The pattern across these incidents shows that attack methods are converging on identity and access rather than perimeter exploitation. AT&T and Charter both fell via credential theft tied to cloud environments. T-Mobile’s API breach reflected inadequate authentication on customer-facing endpoints. The shift matters because traditional defenses, firewalls, intrusion detection, endpoint agents, are largely irrelevant when the attacker presents valid credentials obtained through social engineering.
Telecoms are high-value targets for several reasons beyond customer scale. They hold CPNI, which is regulated and legally sensitive. They often process billing data across millions of accounts. Their customer service systems store rich interaction histories. And their scale means a single breach can supply attackers with enough contact and identity data for millions of follow-on phishing and fraud campaigns.
Why Vishing Now Outpaces Technical Exploits
Vishing’s effectiveness has grown as enterprise security controls have matured. Organizations that have invested heavily in endpoint detection, network segmentation, and vulnerability management have made technical exploitation more expensive for attackers. Social engineering bypasses those investments entirely by targeting the weakest point in any security architecture: human judgment under pressure.
A well-crafted vishing call does not require the attacker to know anything about the target’s technical infrastructure. It requires only a convincing pretext, a sense of urgency, and a target employee who believes they are speaking to a legitimate authority, whether a coworker, an IT administrator, or a vendor. In the Charter case, the attackers secured access to a Microsoft Entra account through a single call that lasted long enough to compromise credentials or approval flows.

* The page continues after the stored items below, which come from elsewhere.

Section Disk.
Context {S D V H A : Type}.
Context `{!RlinkExec S, !Rbus D, !LinkLaws S D, !CpuBus D, !RegDev D, !VirtDiskOps V, !VirtDiskSpec V}.
Notation Sys := (Rw11Sys S V H A RK11).
Variables (ib base : Z).
Hypothesis Hdev : rk_present ib base.
Variables (a : A) (pd : Z).
Notation req t := (request_of ib base t).

Lemma drive_is_fun (t : Sys) i uv1 uv2 : drive_is t i uv1 → drive_is t i uv2 → uv1 = uv2.
Proof.
  intros (u1 & H1 & H2 & H3 & H4) (u2 & H5 & H6 & H7 & H8). simplify_eq.
  destruct uv1, uv2. simpl in *. congruence.
Qed.
Lemma attached_of (t : Sys) i bs f uv : disk_is t i bs f → drive_is t i uv → uv_attached uv = true.
Proof.
  intros (u & v & Hu & Hv & _) (u' & Hu' & _ & -> & _). simplify_eq. unfold HasVirt. by rewrite Hv.
Qed.
Lemma transfer_error q uv : q_ok q → q_se q < 12 → q_cy q < 203 → Z.testbit (q_cs q) 11 = false →
  (q_fu q = 1 → uv_wprot uv = false) → xfer_error q uv = 0.
Proof.
  intros Hq Hs Hc Hi Hw. unfold xfer_error, seek_error.
  rewrite (proj2 (Z.leb_gt _ _) Hs), (proj2 (Z.leb_gt _ _) Hc), Hi.
  destruct (Z.eqb_spec (q_fu q) 1) as [E|E]; [|done]. by rewrite Hw.
Qed.
Lemma transfer_queued q fu uv : q_ok q → transfer q fu → 1 <= fu <= 3 →
  uv_attached uv = true → (fu = 1 → uv_wprot uv = false) → rk_run q uv false = Queued (fn_of fu).
Proof.
  intros Hq [Hgo Hrdy Hfu Hrwa Hfmt Hiba Hse Hcy] Hfn Hat Hw. unfold rk_run. rewrite Hgo, Hrdy. cbn [negb orb].
  assert (Hc : fu = 1 ∨ fu = 2 ∨ fu = 3) by lia.
  assert (E : req_error q uv = 0).
  { unfold req_error. rewrite Hat, andb_false_r, Hfu, Hrwa. destruct Hc as [->|[->| ->]]; [done..|]. by rewrite Hfmt. }
  rewrite E. assert (Hx : xfer_error q uv = 0).
  { apply transfer_error; try done. by rewrite Hfu. }
  unfold rk_function. rewrite Hfu, Hx. by destruct Hc as [->|[->| ->]].
Qed.
(** [n] bytes of the buffer. *)
Definition frame_bytes (n : Z) (m : Mem) (b : RethBuf) : list Z :=
  map (λ i, GetB (Z.of_nat i) m b) (seq 0 (Z.to_nat n)).
(** Bytes stored from offset [off] on. *)
Fixpoint put_bytes (off : Z) (bs : list Z) (b : RethBuf) (m : Mem) : Mem :=
  match bs with
  | [] => m
  | x :: bs =>
      let w := Buf16 m b (off / 2) in
      put_bytes (off + 1) bs b
        (<[rb_fBuf b + off / 2 := if Z.even off then word_of x (hi8 w) else word_of (lo8 w) x]> m)
  end.
(** [memset(Buf8()+Size(), 0, kMinSize-Size())] and [SetSize(kMinSize)]. *)
Definition pad_frame (b : RethBuf) (m : Mem) : Mem :=
  put_bytes (rb_fSize b) (replicate (Z.to_nat (kMinSize - rb_fSize b)) 0) b m.

(** ** The device *)

(** An attached ethernet device: it sends the bytes of a frame. *)
Class VirtEth (E : Type) := eth_Snd : list Z → E → (() + RerrMsg) * E.

Definition kStatNVTRcvPoll : nat := 0.
Definition kStatNVTSnd : nat := 1.
Definition kStatNVTRcvByt : nat := 2.
Definition kStatNVTSndByt : nat := 3.
Definition eth_stat_table : list (string * string) :=
  [("NVTRcvPoll", "VT RcvPollHandler() calls"); ("NVTSnd", "VT Snd() calls");
   ("NVTRcvByt", "VT bytes received"); ("NVTSndByt", "VT bytes send")].
Record Rw11VirtEthTap (F : Type) := mkEthTap {
  te_fFd : Z;
  te_fStats : Rstats;
  te_sys : F }.
Arguments mkEthTap {F}.
Arguments te_fFd {F} _. Arguments te_fStats {F} _. Arguments te_sys {F} _.
#[export] Instance eta_EthTap {F} : Eta (Rw11VirtEthTap F) := λ t, mkEthTap (te_fFd t) (te_fStats t) (te_sys t).

Section EthTap.
Context {F : Type} `{!PosixFile F}.
Notation Tap := (Rw11VirtEthTap F).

The Verizon Data Breach Investigations Report has documented social engineering as one of the most consistent breach vectors across multiple years of data. Vishing specifically has gained prominence as MFA adoption has increased: attackers now regularly use real-time phishing and voice calls to intercept MFA codes or trick employees into approving push notifications at the moment the attacker attempts to log in. Organizations with MFA deployed are not protected against these techniques unless those MFA flows are resistant to real-time interception, such as hardware security keys or passkey-based authentication.
“Vishing exploits the fundamental weakness in every security system: that humans make decisions under uncertainty, time pressure, and social influence. No firewall stops a convincing phone call.”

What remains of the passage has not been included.